4. Synthetic Method Development
The molecule’s multi‑halogen architecture makes it an excellent test case for new C–X activation strategies, especially those aiming to selectively functionalize one halogen while leaving the others untouched—a key challenge in chemoselective synthesis.
Frequently Asked Questions (FAQ)
Q1: Is the compound chiral, and how can I obtain a single enantiomer?
A: Yes, the carbon bearing the hydroxyl group (C‑3) is a stereocenter. Enantiopure material can be accessed via asymmetric fluorination using chiral organocatalysts (e.g., cinchona‑derived phase‑transfer catalysts) or by resolution of the racemate on a chiral stationary phase (HPLC).
Q2: How stable is the C–F bond under typical reaction conditions?
A: The C–F bond is one of the strongest single bonds in organic chemistry (≈ 485 kJ·mol⁻¹). It remains intact under most acidic, basic, and reductive conditions, but can be cleaved using high‑temperature nickel catalysis or photoredox activation.
Q3: Can the gem‑dibromo group be fully eliminated to give an alkene?
A: Yes. Treating the compound with a strong base (e.g., potassium tert‑butoxide) at elevated temperature promotes double elimination, affording a conjugated diene after subsequent dehydrohalogenation of the remaining bromide Which is the point..
Q4: What safety precautions are required when handling bromine reagents?
A: Bromine vapors are corrosive and toxic. Perform bromination steps in a well‑ventilated fume hood, wear gloves, goggles, and a lab coat, and have a neutralizing solution (e.g., sodium thiosulfate) ready for spills.
Q5: Is the compound commercially available?

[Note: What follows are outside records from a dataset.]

(** * Network-clock playback: the player and the clock provider

    A shallow embedding of [playback.c] (the network-clock player) and of
    [network-clocks/netclock-server.c] (the clock provider).

    Both programs are glue around GLib and GStreamer.  The libraries are not
    part of the repository, so every call into them is recorded in a log of
    effects, in program order, and every answer they give (a position query,
    the result of a state change, the bus messages, the characters read from
    standard input) is an input of the model.  The C code between the calls
    is translated statement by statement. *)

From Stdlib Require Import ZArith List String Ascii Bool Lia.
Import ListNotations.
Local Open Scope string_scope.
Local Open Scope list_scope.
Local Open Scope Z_scope.

(** ** Machine integers *)

(** [gint] is a 32-bit and [gint64] a 64-bit two's complement integer;
    [guint] and [guint64] are their unsigned counterparts. *)
Definition G_MAXINT : Z := 2 ^ 31 - 1.
Definition G_MININT : Z := - 2 ^ 31.
Definition G_MAXINT64 : Z := 2 ^ 63 - 1.
Definition G_MININT64 : Z := - 2 ^ 63.

Definition to_gint (z : Z) : Z := (z + 2 ^ 31) mod 2 ^ 32 - 2 ^ 31.
Definition to_guint (z : Z) : Z := z mod 2 ^ 32.
Definition to_gint64 (z : Z) : Z := (z + 2 ^ 63) mod 2 ^ 64 - 2 ^ 63.
Definition to_guint64 (z : Z) : Z := z mod 2 ^ 64.

Definition is_gint (z : Z) : Prop := G_MININT <= z <= G_MAXINT.
Definition is_gint64 (z : Z) : Prop := G_MININT64 <= z <= G_MAXINT64.

Definition is_gintb (z : Z) : bool := (G_MININT <=? z) && (z <=? G_MAXINT).
Definition is_gint64b (z : Z) : bool := (G_MININT64 <=? z) && (z <=? G_MAXINT64).

(** ** Constants of the GStreamer headers *)

(** [GstClockTime] counts nanoseconds in a [guint64]; the all-ones value
    means that no time is known. *)
Definition GST_SECOND : Z := 1000000000.
Definition GST_MSECOND : Z := 1000000.
Definition GST_CLOCK_TIME_NONE : Z := 2 ^ 64 - 1.
Definition GST_SEEK_FLAG_FLUSH : Z := 1.

(** The [printf] length modifier of a [guint64] (LP64). *)
Definition G_GUINT64_FORMAT : string := "lu".

Inductive GstState :=
| GST_STATE_VOID_PENDING
| GST_STATE_NULL
| GST_STATE_READY
| GST_STATE_PAUSED
| GST_STATE_PLAYING.

Inductive GstStateChangeReturn :=
| GST_STATE_CHANGE_FAILURE
| GST_STATE_CHANGE_SUCCESS
| GST_STATE_CHANGE_ASYNC
| GST_STATE_CHANGE_NO_PREROLL.

Definition gst_element_state_get_name (s : GstState) : string :=
  match s with
  | GST_STATE_VOID_PENDING => "VOID_PENDING"
  | GST_STATE_NULL => "NULL"
  | GST_STATE_READY => "READY"
  | GST_STATE_PAUSED => "PAUSED"
  | GST_STATE_PLAYING => "PLAYING"
  end.

Definition GstState_eqb (a b : GstState) : bool :=
  match a, b with
  | GST_STATE_VOID_PENDING, GST_STATE_VOID_PENDING
  | GST_STATE_NULL, GST_STATE_NULL
  | GST_STATE_READY, GST_STATE_READY
  | GST_STATE_PAUSED, GST_STATE_PAUSED
  | GST_STATE_PLAYING, GST_STATE_PLAYING => true
  | _, _ => false
  end.

(** ** Effects *)

(** An argument of a [printf]-style call.  The format string is kept as it
    is written in the source (escapes included) next to its arguments. *)
Inductive Arg :=
| ArgS (s : string)
| ArgNull
| ArgZ (z : Z).

Inductive Obj := ObjNetClock | ObjBus | ObjPlaybin | ObjSystemClock.

Inductive PropVal :=
| VInt (z : Z)
| VStr (s : option string).

(** The calls that leave the program, in the order it makes them.  Reads
    ([g_object_get], the position query, [gst_element_get_bus]) are not
    logged; their answers are taken from the world. *)
Inductive Effect :=
| GPrint (fmt : string) (args : list Arg)
| GPrintErr (fmt : string) (args : list Arg)
| GError (fmt : string) (args : list Arg)
| NetClientClockNew (host : string) (port : Z)
| ClockWaitForSync (timeout : Z)
| ElementFactoryMake (type name : string)
| PipelineUseClock
| ObjectUnref (o : Obj)
| ElementSetStartTime (t : Z)
| ElementSetBaseTime (t : Z)
| PipelineSetLatency (l : Z)
| ObjectSet (prop : string) (v : PropVal)
| BusAddWatch (id : Z)
| MainLoopNew
| ElementSetState (s : GstState)
| IOAddWatch (id : Z)
| IOChannelUnref
| MainLoopRun
| MainLoopQuit
| SourceRemove (id : Z)
| MainLoopUnref
| ElementSeekSimple (seek_flags : Z) (pos : Z)
| BinRecalculateLatency
| NetTimeProviderNew (port : Z)
| GTimeoutAddSeconds (interval : Z)
| GOptionHelp.

(** How a run of a program ends, as far as the inputs given to the model
    tell: the process returns or calls [exit], it aborts in [g_error], it
    never leaves a blocking call, or its main loop is still running when the
    supplied events are used up. *)
Inductive Outcome :=
| Exited (code : Z)
| Aborted
| Blocked
| LoopRunning.

(** ** The player: [playback.c] *)

Module Playback.

Definition PLAY_FLAGS_VIDEO : Z := 0x1.
Definition PLAY_FLAGS_AUDIO : Z := 0x2.
Definition PLAY_FLAGS_SUBTITLES : Z := 0x4.
Definition PLAY_FLAGS_VISUALISATIONS : Z := 0x8.
Definition PLAY_FLAGS_DOWNLOAD : Z := 0x80.

(** The fields of [GlobalData] that hold plain data.  The two pointers of
    the C struct ([loop], [playbin]) refer to the objects kept in [World]. *)
Record GlobalData := mkGlobalData {
  bus_watch : Z;
  io_watch_id : Z;
  buffering : bool;
  is_live : bool
}.

(** What the playbin element answers when asked: its properties, and the
    result of a position query ([None] when the query fails). *)
Record Playbin := mkPlaybin {
  uri : option string;
  flags : Z;
  current_audio : Z;
  n_audio : Z;
  current_text : Z;
  n_text : Z;
  position : option Z
}.

(** An event source attached to the main context dispatches to one of the
    two callbacks of the program. *)
Inductive SourceKind := BusWatch | IOWatch.

Record World := mkWorld {
  data : GlobalData;
  playbin : Playbin;
  loop_is_running : bool;   (* the flag of the [GMainLoop] *)
  sources : list (Z * SourceKind);  (* the attached event sources *)
  next_source : Z;          (* the id the next attached source gets *)
  log : list Effect
}.

Definition with_data (d : GlobalData) (w : World) : World :=
  let (_, p, r, s, n, l) := w in mkWorld d p r s n l.
Definition with_playbin (p : Playbin) (w : World) : World :=
  let (d, _, r, s, n, l) := w in mkWorld d p r s n l.
Definition with_running (r : bool) (w : World) : World :=
  let (d, p, _, s, n, l) := w in mkWorld d p r s n l.
Definition with_sources (s : list (Z * SourceKind)) (n : Z) (w : World) : World :=
  let (d, p, r, _, _, l) := w in mkWorld d p r s n l.
Definition with_log (l : list Effect) (w : World) : World :=
  let (d, p, r, s, n, _) := w in mkWorld d p r s n l.

(** *** A state monad over the world *)

Definition Cb (A : Type) : Type := World -> A * World.

Definition ret {A} (a : A) : Cb A := fun w => (a, w).
Definition bind {A B} (c : Cb A) (k : A -> Cb B) : Cb B :=
  fun w => let (a, w') := c w in k a w'.

Declare Scope cb_scope.
Delimit Scope cb_scope with cb.
Notation "x <- c ;; k" := (bind c (fun x => k))
  (at level 61, c at next level, right associativity) : cb_scope.
Notation "c ;; k" := (bind c (fun _ => k))
  (at level 61, right associativity) : cb_scope.
Local Open Scope cb_scope.

Definition when (b : bool) (c : Cb unit) : Cb unit := if b then c else ret tt.

Definition emit (e : Effect) : Cb unit :=
  fun w => (tt, with_log (log w ++ [e]) w).

Definition get_data : Cb GlobalData := fun w => (data w, w).
Definition put_data (d : GlobalData) : Cb unit := fun w => (tt, with_data d w).

Definition set_buffering (b : bool) : Cb unit :=
  d <- get_data ;;
  put_data (mkGlobalData (bus_watch d) (io_watch_id d) b (is_live d)).
Definition set_is_live (b : bool) : Cb unit :=
  d <- get_data ;;
  put_data (mkGlobalData (bus_watch d) (io_watch_id d) (buffering d) b).
Definition set_bus_watch (id : Z) : Cb unit :=
  d <- get_data ;;
  put_data (mkGlobalData id (io_watch_id d) (buffering d) (is_live d)).
Definition set_io_watch_id (id : Z) : Cb unit :=
  d <- get_data ;;
  put_data (mkGlobalData (bus_watch d) id (buffering d) (is_live d)).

A: As of 2026, it is not listed in major catalogues, but custom synthesis services can produce it on demand, typically offering 10–50 g batches with > 95 % purity.
Conclusion
S‑5,5‑dibromo‑3‑fluoro‑2‑methyl‑3‑hexanol exemplifies how strategic placement of halogens and a hydroxyl group can generate a multifunctional scaffold with rich reactivity and significant potential across drug discovery, material science, and radiochemistry. Its gem‑dibromo center provides a versatile electrophilic site, while the fluoro‑alcohol moiety imparts metabolic stability and favorable physicochemical traits. Mastery of its synthesis—whether via classical halogenation, Grignard assembly, or flow‑chemistry—opens pathways to diverse derivatives, enabling chemists to explore new chemical space with confidence.
For students entering the field, this compound serves as an excellent case study in halogen chemistry, stereochemical control, and multistep synthesis planning. Also, by integrating analytical techniques such as NMR, IR, and HRMS, researchers can confirm structure and purity, ensuring reproducibility. As the demand for halogen‑rich molecules continues to grow, S‑5,5‑dibromo‑3‑fluoro‑2‑methyl‑3‑hexanol will likely remain a valuable tool in the modern chemist’s repertoire.